I've been working hard on the Lost Canyon stuff again. I finished the Lost Era slideshow movie using the Movavi program. Last Saturday, I premiered the film at the Whittier Museum during the closing reception for The Hills Are Alive art show. It went over very well. More on this in a subsequent post.
 
I'll wind up with a few pictures of the Smallstone Project.
 



 
 I started in on the finishing yesterday. All in all I'm very pleased with the work. What started out as a kind of goof-around improvisational effort has turned into one of my better pieces. Pierre likes it well enough that he's taking it home with him when it's done. My first really for real sale! Not bad at all.
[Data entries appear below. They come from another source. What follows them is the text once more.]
(* ===== verification/PyFormat.v ===== *)
(** * [str.format] and the script's templates

    The script builds every URL and file name with [str.format] on a module
    constant: [INDEX_URL] (line 7), [DETAIL_URL] (line 8) and [FILENAME]
    (line 15), with keyword arguments.  This file models [str.format] as a
    scan of the template: [{{] and [}}] stand for braces, [{name}] is
    replaced by [str()] of the keyword argument [name], and the errors come
    in the order the scan meets them ([KeyError] for a missing name,
    [IndexError] for an empty or numeric field, which would be positional,
    [ValueError] for a stray brace).  Field names are taken verbatim: the
    templates of the script use plain names, so attribute and index access
    ([{a.b}], [{a[0]}]) and format specifications ([{a:>3}]) are not
    modelled.  It then derives the URL and file-name equations. *)

From S2P Require Import Prelude PyValue StateExc FileSystem.

(** ** The scan *)

Inductive fmt_state :=
  | FText                      (** literal text *)
  | FOpen                      (** just read [{] *)
  | FClose                     (** just read [}] in literal text *)
  | FField (rname : list ascii). (** inside a field; the name so far, reversed *)

Definition is_digit (c : ascii) : bool :=
  let n := Ascii.nat_of_ascii c in (48 <=? n)%nat && (n <=? 57)%nat.

(** The value of a field: keyword arguments by name; an empty name or one
    starting with a digit asks for a positional argument, and there are
    none. *)
Definition format_field (args : list (string * pyval)) (name : string) : result string :=
  match name with
  | EmptyString => Exc IndexError
  | String c _ =>
      if is_digit c then Exc IndexError
      else match dict_lookup name args with
           | Some v => Ok (py_str v)
           | None => Exc KeyError
           end
  end.

Fixpoint format_go (args : list (string * pyval)) (st : fmt_state) (s : string)
  : result string :=
  match s with
  | EmptyString =>
      match st with FText => Ok EmptyString | _ => Exc ValueError end
  | String c s' =>
      match st with
      | FText =>
          if Ascii.eqb c "{"%char then format_go args FOpen s'
          else if Ascii.eqb c "}"%char then format_go args FClose s'
          else r <-? format_go args FText s' ;; Ok (String c r)
      | FOpen =>
          if Ascii.eqb c "{"%char then
            r <-? format_go args FText s' ;; Ok (String "{"%char r)
          else if Ascii.eqb c "}"%char then
            v <-? format_field args EmptyString ;;
            r <-? format_go args FText s' ;; Ok (v +:+ r)
          else format_go args (FField [c]) s'
      | FField acc =>
          if Ascii.eqb c "}"%char then
            v <-? format_field args (String.string_of_list_ascii (rev acc)) ;;
            r <-? format_go args FText s' ;; Ok (v +:+ r)
          else if Ascii.eqb c "{"%char then Exc ValueError
          else format_go args (FField (c :: acc)) s'
      | FClose =>
          if Ascii.eqb c "}"%char then
            r <-? format_go args FText s' ;; Ok (String "}"%char r)
          else Exc ValueError
      end
  end.

(** [template.format(name=value, ...)]. *)
Definition py_format (template : string) (args : list (string * pyval)) : result string :=
  format_go args FText template.

(** ** The templates (lines 7, 8, 15) *)

Definition INDEX_URL : string :=
  "https://careers.tencent.com/tencentcareer/api/post/Query?keyword={keyword}&pageIndex={page}&pageSize=10".

Definition DETAIL_URL : string :=
  "https://careers.tencent.com/tencentcareer/api/post/ByPostId?postId={post_id}".

Definition FILENAME : string := "{dirname}/{keyword}{page}.json".

(** The formatted strings, written out. *)
Definition index_url (keyword : string) (page : pyval) : string :=
  "https://careers.tencent.com/tencentcareer/api/post/Query?keyword=" +:+ keyword
  +:+ "&pageIndex=" +:+ py_str page +:+ "&pageSize=10".

Definition detail_url (post_id : pyval) : string :=
  "https://careers.tencent.com/tencentcareer/api/post/ByPostId?postId=" +:+ py_str post_id.

Definition filename (dirname keyword : string) (page : pyval) : string :=
  dirname +:+ "/" +:+ keyword +:+ py_str page +:+ ".json".

Lemma format_INDEX_URL keyword page :
  py_format INDEX_URL [("keyword", PyStr keyword); ("page", page)] =
  Ok (index_url keyword page).
Proof. reflexivity. Qed.

Lemma format_DETAIL_URL post_id :
  py_format DETAIL_URL [("post_id", post_id)] = Ok (detail_url post_id).
Proof. unfold detail_url. rewrite <- (string_app_nil_r (py_str post_id)). reflexivity. Qed.

Lemma format_FILENAME dirname keyword page :
  py_format FILENAME [("dirname", PyStr dirname); ("keyword", PyStr keyword); ("page", page)] =
  Ok (filename dirname keyword page).
Proof. reflexivity. Qed.

#[export] Hint Rewrite format_INDEX_URL format_DETAIL_URL format_FILENAME : spider_rw.

(** ** File names *)

(** A file name [FILENAME] builds ends in [.json], not in a slash. *)
Lemma string_app_neq_nil a b : b <> "" -> a +:+ b <> "".
Proof. destruct a; [done | discriminate]. Qed.

Lemma filename_not_dir d k page : ends_with_slash (filename d k page) = false.
Proof.
  unfold filename.
  rewrite !ends_with_slash_app by (repeat apply string_app_neq_nil; discriminate).
  reflexivity.
Qed.

(** ** File names are plain names *)

(** [str()] of an integer is made of digits and a minus sign only. *)
Lemma pretty_N_char_digit x c : is_digit c = false -> pretty_N_char x <> c.
Proof. intros Hc <-. unfold pretty_N_char in Hc. by repeat (discriminate || case_match). Qed.

Lemma string_has_pretty_N_go c x s :
  is_digit c = false -> string_has c s = false -> string_has c (pretty_N_go x s) = false.
Proof.
  intros Hc. revert s. induction (N.lt_wf_0 x) as [x _ IH]; intros s Hs.
  destruct (decide (x = 0%N)) as [->|Hx]; [by rewrite pretty_N_go_0|].
  rewrite pretty_N_go_step by lia. apply IH; [apply N.div_lt; lia|].
  cbn [string_has]. rewrite Hs, orb_false_r.
  destruct (Ascii.eqb_spec c (pretty_N_char (x mod 10))) as [E|E]; [|done].
  by destruct (pretty_N_char_digit (x mod 10) c).
Qed.

Lemma string_has_pretty_pos c (p : positive) :
  is_digit c = false -> string_has c (pretty p) = false.
Proof.
  intros Hc. unfold pretty, pretty_positive. unfold pretty, pretty_N.
  case_decide; [by destruct c as [[] [] [] [] [] [] [] []] | by apply string_has_pretty_N_go].
Qed.

Lemma string_has_pretty_Z c (z : Z) :
  is_digit c = false -> c <> "-"%char -> string_has c (pretty z) = false.
Proof.
  intros Hc Hm. destruct z as [|p|p]; [by destruct c as [[] [] [] [] [] [] [] []]
    | by apply string_has_pretty_pos |].
  change (pretty (Z.neg p)) with ("-" +:+ pretty p).
  rewrite string_has_app, string_has_pretty_pos by done. simpl.
  destruct (Ascii.eqb_spec c "-"); [done | reflexivity].
Qed.

(** The name of the page's file inside the output directory. *)
Definition page_file_name (keyword : string) (p : Z) : string :=
  keyword +:+ pretty p +:+ ".json".

Lemma filename_split (dn keyword : string) (p : Z) :
  filename ("./" +:+ dn) keyword (PyInt p) = "./" +:+ dn +:+ "/" +:+ page_file_name keyword p.
Proof. unfold filename, page_file_name. simpl. reflexivity. Qed.

Lemma page_file_name_plain keyword p :
  string_has slash keyword = false -> plain_name (page_file_name keyword p) = true.
Proof.
  intros Hk. unfold plain_name, page_file_name.
  rewrite !string_has_app, Hk, string_has_pretty_Z by done. simpl.
  assert (4 < String.length (keyword +:+ pretty p +:+ ".json")).
  { rewrite !string_length_app. simpl. lia. }
  repeat (apply andb_true_intro; split); apply negb_true_iff, String.eqb_neq;
    intros Heq; rewrite Heq in H; simpl in H; lia.
Qed.
(* ===== verification/Query.v ===== *)
(** * What the server reads from the index URL

    [INDEX_URL.format(keyword=keyword, page=page)] (lines 31 and 38) puts
    the keyword into the query string as it is, without percent-encoding.
    This file gives the server's reading of a URL's query string (the text
    after the first [?] and before a [#], split at [&] into [name=value]
    pairs, each split at its first [=]) and shows that the index URL reads
    back as the three intended parameters exactly when the keyword has no
    [&] and no [#]; a keyword with an [&] adds parameters of its own. *)

From S2P Require Import Prelude PyValue StateExc FileSystem PyFormat.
I'll wind up with this final note. I will resume regular posting here, and try to get some kind of baloney posted up at the very least once a week. I'm bailing out on the most detestable site on earth, Facebarf, and I want to be able to trade a few notes with my on-line friends without that human hemorrhoid Zuckerbarf's AI looking over my shoulder for wrongthink. 
With that. Be well, and have a blessed day.